''I used to be a bum and now I'm a hero,'' says Jan Reynolds, the only female member of the ''Grand Circle of Everest'' mountain-climbing expedition, which was completed this summer. ''But I'm just doing what I've always done.''
With physical and mental toughness she seems to take for granted, Miss Reynolds is a veteran of several major, otherwise all-male ski and climbing expeditions as well as a number of spontaneous ''pickup trips.''
''I'm always ready to drop things and go,'' she says.
Although Miss Reynolds is one of the premier woman climbers in the United States, the spectacular Grand Circle expedition, which mountain historian Leo LeBon has dubbed ''the greatest mountain adventure of all time,'' has finally brought her serious recognition.
The Grand Circle expedition, conceived and led by Ned Gillette, involved traversing and skiing the circumference and satellite peaks of Mt. Everest, including the first successful winter ascent of Mt. Pumori, one of the major peaks in the Nepalese Himalayas. Because of political and climatic constraints, the expedition was divided into two half-circles scheduled between monsoon seasons: the southern half-circle in Nepal in the winter and the northern half-circle in Tibet in the spring.
''We saw Everest from all facets,'' Miss Reynolds says. In her estimation, the expedition was particularly demanding because it included all types of climbing, from trekking to technical rock and ice climbing. It was a tremendous test of endurance, including three 20,000-foot passages in succession. The team members climbed an equivalent of three times the height of Mt. Everest on the Nepal side alone.

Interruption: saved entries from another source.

(** ** Select: the statement text *)

(** C4: [select('x','y').from('T').where(eq('x',3)).where(eq('y',4))] builds
    the text [SELECT x, y FROM "T" WHERE "x" = ? AND "y" = ?] and the bound
    parameters [3, 4], in that order. *)
Theorem select_where_round_trip :
  let b :=
    SelectQueryBuilder.where_
      (SelectQueryBuilder.where_
         (SelectQueryBuilder.from (DataPantryDatabase.select ["x"; "y"]) "T")
         (Conditions.eq "x" (JNum 3)))
      (Conditions.eq "y" (JNum 4)) in
  QueryBuilder.query b
    = "SELECT x, y FROM " ++ dq ++ "T" ++ dq ++ " WHERE " ++ dq ++ "x" ++ dq
      ++ " = ? AND " ++ dq ++ "y" ++ dq ++ " = ?"
  /\ QueryBuilder.params b = [JNum 3; JNum 4].
Proof. split; reflexivity. Qed.

(** C10: [limit(n)] and [offset(n)] append [ LIMIT n] and [ OFFSET n] with the
    number written out in the text, add no placeholder and leave the bound
    parameters as they are. *)
Theorem limit_offset_interpolate (b : SelectQueryBuilder.t) (n : JsNumber) :
  QueryBuilder.query (SelectQueryBuilder.limit b n)
    = QueryBuilder.query b ++ " LIMIT " ++ numberText n
  /\ QueryBuilder.query (SelectQueryBuilder.offset b n)
    = QueryBuilder.query b ++ " OFFSET " ++ numberText n
  /\ placeholders (QueryBuilder.query (SelectQueryBuilder.limit b n))
    = placeholders (QueryBuilder.query b)
  /\ placeholders (QueryBuilder.query (SelectQueryBuilder.offset b n))
    = placeholders (QueryBuilder.query b)
  /\ QueryBuilder.params (SelectQueryBuilder.limit b n) = QueryBuilder.params b
  /\ QueryBuilder.params (SelectQueryBuilder.offset b n) = QueryBuilder.params b.
Proof.
  unfold SelectQueryBuilder.limit, SelectQueryBuilder.offset.
  cbn [QueryBuilder.query QueryBuilder.params].
  repeat split;
    rewrite !placeholders_app, placeholders_numberText; simpl; lia.
Qed.

Example limit_ten :
  QueryBuilder.query
    (SelectQueryBuilder.offset
       (SelectQueryBuilder.limit
          (SelectQueryBuilder.from (DataPantryDatabase.select []) "T")
          (Finite false 1 2))
       (Finite false 2 2))
  = "SELECT * FROM " ++ dq ++ "T" ++ dq ++ " LIMIT 10 OFFSET 20".
Proof. reflexivity. Qed.

(** The numbers are written as a template literal writes them: 10^21 in
    exponent notation, one and a half with its point, a negative zero as
    zero, and what is not a number as [NaN]. *)
Example limit_of_other_numbers :
  QueryBuilder.query (SelectQueryBuilder.limit (DataPantryDatabase.select []) (Finite false 1 22))
    = "SELECT * LIMIT 1e+21"
  /\ QueryBuilder.query (SelectQueryBuilder.limit (DataPantryDatabase.select []) (Finite false 15 1))
    = "SELECT * LIMIT 1.5"
  /\ QueryBuilder.query (SelectQueryBuilder.limit (DataPantryDatabase.select []) (Finite true 5 1))
    = "SELECT * LIMIT -5"
  /\ QueryBuilder.query (SelectQueryBuilder.limit (DataPantryDatabase.select []) Zero)
    = "SELECT * LIMIT 0"
  /\ QueryBuilder.query (SelectQueryBuilder.offset (DataPantryDatabase.select []) NaN)
    = "SELECT * OFFSET NaN"
  /\ QueryBuilder.query
       (SelectQueryBuilder.offset (DataPantryDatabase.select [])
          (Finite false 9007199254740992 16))
    = "SELECT * OFFSET 9007199254740992".
Proof. repeat split. Qed.

(** ** Select: [first] *)

(** C7: [first()] executes the statement; it returns the first row when there
    is one and [null] when the result is empty, and a failure of the
    executor is passed on. *)
Theorem first_row_or_null (sql : Executor) (b : SelectQueryBuilder.t) :
  (forall row rest,
      QueryBuilder.execute sql b = inr (JObj row :: rest) ->
      SelectQueryBuilder.first sql b = inr (JObj row))
  /\ (QueryBuilder.execute sql b = inr [] ->
      SelectQueryBuilder.first sql b = inr JNull)
  /\ (forall e,
      QueryBuilder.execute sql b = inl e ->
      SelectQueryBuilder.first sql b = inl e).
Proof.
  unfold SelectQueryBuilder.first.
  repeat split; intros; rewrite H; reflexivity.
Qed.

Lemma first_row_or_null_witness :
  let b :=
    SelectQueryBuilder.where_
      (SelectQueryBuilder.from (DataPantryDatabase.select []) "T")
      (Conditions.eq "missing_col" (JNum 1)) in
  SelectQueryBuilder.first
    (fun _ _ => inr [JObj [("id", JNum 7)]; JObj [("id", JNum 8)]]) b
    = inr (JObj [("id", JNum 7)])
  /\ SelectQueryBuilder.first (fun _ _ => inr []) b = inr JNull
  /\ SelectQueryBuilder.first (fun _ _ => inl (Error "Query failed")) b
     = inl (Error "Query failed").
Proof.
  intros b. split; [| split].
  - apply (proj1 (first_row_or_null _ b)) with (rest := [JObj [("id", JNum 8)]]).
    reflexivity.
  - apply (proj1 (proj2 (first_row_or_null _ b))). reflexivity.
  - apply (proj2 (proj2 (first_row_or_null _ b))). reflexivity.
Defined.

(** ** Select: [count] *)

Lemma matchDotStarFROM_none (s : string) :
  includes s " FROM" = false -> matchDotStarFROM s = None.
Proof.
  induction s as [|c s IH]; intros H.
  - reflexivity.
  - cbn [includes] in H. apply orb_false_elim in H. destruct H as [Hpre Hs].
    cbn [matchDotStarFROM]. rewrite Hpre, (IH Hs).
    destruct (lineTerminator c); reflexivity.
Qed.

Lemma matchDotStarFROM_last (cols rest : string) :
  singleLine cols = true ->
  includes rest " FROM" = false ->
  matchDotStarFROM (cols ++ " FROM" ++ rest) = Some rest.
Proof.
  intros Hline Hrest. induction cols as [|c cols IH].
  - assert (Hnone : matchDotStarFROM ("FROM" ++ rest) = None).
    { apply matchDotStarFROM_none. simpl. exact Hrest. }
    change ("" ++ " FROM" ++ rest) with (String " " ("FROM" ++ rest)).
    cbn [matchDotStarFROM]. rewrite Hnone. simpl. now destruct rest.
  - cbn [singleLine] in Hline. apply andb_prop in Hline. destruct Hline as [Hc Hline].
    apply negb_true_iff in Hc.
    change (String c cols ++ " FROM" ++ rest) with (String c (cols ++ " FROM" ++ rest)).
    cbn [matchDotStarFROM]. now rewrite Hc, (IH Hline).
Qed.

Climbing in the Himalayas during the winter also posed some unforeseen challenges.
''It was about 1 1/2 months into the trip and we had all lost about 25 pounds when we ran out of food,'' Miss Reynolds recalls. The team had arranged to meet a group of Sherpas who would supply them with maps and food for the last leg of the trip. The juncture they had agreed upon was a common meeting point during the summer months, but since the American team was the first to climb the range in the winter, no one realized the winter monsoons would make the route impassable.
Unfortunately, the team's map ended at that quadrangle, so the climbers were stranded with no map, no food, and no idea how long it would be until they could replenish their supplies. Their only choice was to press on.

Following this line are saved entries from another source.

Definition extractWaveform (imageData : ImageData) (roiBounds : Bounds)
    : Outcome (list Q) :=
  if ((roi_width roiBounds <? 20) || (roi_height roiBounds <? 20))%Z
  then Throw ROI_TOO_SMALL
  else
    let rawWaveform := rawWaveform imageData roiBounds in
    if stdDevBelow rawWaveform (1 # 100) then Throw NO_VARIATION
    else
      let normalized := normalizeWaveform rawWaveform in
      let dcRemoved := removeDCOffset normalized in
      let finalWaveform := movingAverage dcRemoved 5 in
      Return (map fstore finalWaveform).

(** ** The boundary scan, as the specification words it

    These definitions follow the text of the specification (section 4.6),
    not the loops; the theorems compare them with [rowEdges] and
    [rowAmplitude]. *)

(** The samples of row [y] of a [width]-wide field. *)
Definition rowOf (data : list Q) (width y : nat) : list Q :=
  firstn width (skipn (y * width) data).

(** The index of the first sample of the row that satisfies [p]. *)
Fixpoint firstIndex (p : Q -> bool) (row : list Q) : option nat :=
  match row with
  | [] => None
  | v :: row' => if p v then Some 0%nat else option_map S (firstIndex p row')
  end.

(** Steps 1 and 2 for one polarity: [leftEdge] is the first sample that
    satisfies [p], [rightEdge] the first later sample that does not, or the
    row width when there is none. *)
Definition edgesSpec (p : Q -> bool) (row : list Q) : option (nat * nat) :=
  match firstIndex p row with
  | None => None
  | Some l =>
      Some (l, match firstIndex (fun v => negb (p v)) (skipn l row) with
               | Some k => (l + k)%nat
               | None => length row
               end)
  end.

(** "Light" is strictly above the threshold, "dark" at or below it. *)
Definition light (threshold : Q) (v : Q) : bool := Qltb threshold v.
Definition dark (threshold : Q) (v : Q) : bool := Qle_bool v threshold.

(** Step 3: the light polarity first, the dark one when no sample is light. *)
Definition polarityEdges (threshold : Q) (row : list Q) : option (nat * nat) :=
  match edgesSpec (light threshold) row with
  | Some e => Some e
  | None => edgesSpec (dark threshold) row
  end.

(** ** Between-class variance, as the specification words it

    Section 4.5: for a candidate [t] the class weights are the cumulative
    pixel counts at or below [t] and above [t], the class means are the
    cumulative weighted brightness sums divided by the class weights. *)

(** The number of pixels in the bins below [n]. *)
Fixpoint cumCount (histogram : list Z) (n : nat) : Z :=
  match n with
  | O => 0%Z
  | S k => (cumCount histogram k + bin histogram (Z.of_nat k))%Z
  end.

(** The brightness sum of the bins below [n]. *)
Fixpoint cumSum (histogram : list Z) (n : nat) : Z :=
  match n with
  | O => 0%Z
  | S k => (cumSum histogram k + Z.of_nat k * bin histogram (Z.of_nat k))%Z
  end.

''When you go on a trip like that you learn to expect the unexpected,'' Miss Reynolds says.
As it turned out, it was five days before they reached civilization, ending what Jan Reynolds dubbed at the time ''The Himalayan Instant Weight Loss Plan.''
Her humor also helped lighten the mood at another low point. After an unsuccessful first attempt at Mt. Pumori, a storm day kept the disappointed and exhausted team members in camp while they planned their second assault. Miss Reynolds prodded herself and the others into good spirits by telling riddles and getting everyone to play ''Hangman.''
That evening a compliment from team member Jim Bridwell caught her by surprise. Paraphrased from her journal, he said, ''You know, it's the first time I've been on a trip with a woman and I think it's better. . . . A woman always has something worthwhile to say - she monitors things.''
Since Jan Reynolds had always climbed as an equal with all-male teams, it had never really occurred to her to consider any special contribution as a woman. But thinking about it later, she observed that with men a competitive edge sometimes gets in the way of reason and there may be a temptation to try more than they could realistically accomplish.
On this recent trip, she says, she never hesitated to bring up all the alternatives when the team was deciding on a course of action. ''But I don't play the wimp,'' she says.
Miss Reynolds is a Vermont native who has always enjoyed the outdoors, and athletic achievements have played a natural part in her life. She's a 1978 graduate of the University of Vermont, where she was a member of its nationally ranked women's ski team. At age 19 she went to Norway ''to see where cross-country skiing was born'' and was certified there as a cross-country ski instructor. Later, during a trip to China in 1980, without realizing it at the time, Miss Reynolds set the high-altitude skiing record for women after skiing down the 27,757-foot Mt. Muztagata.
Now after the Grand Circle trip she plans to concentrate on training for biathlon competitions (which combine skiing and rifle shooting). As for future climbing expeditions, ''I just leave myself wide open and see what comes up,'' she says.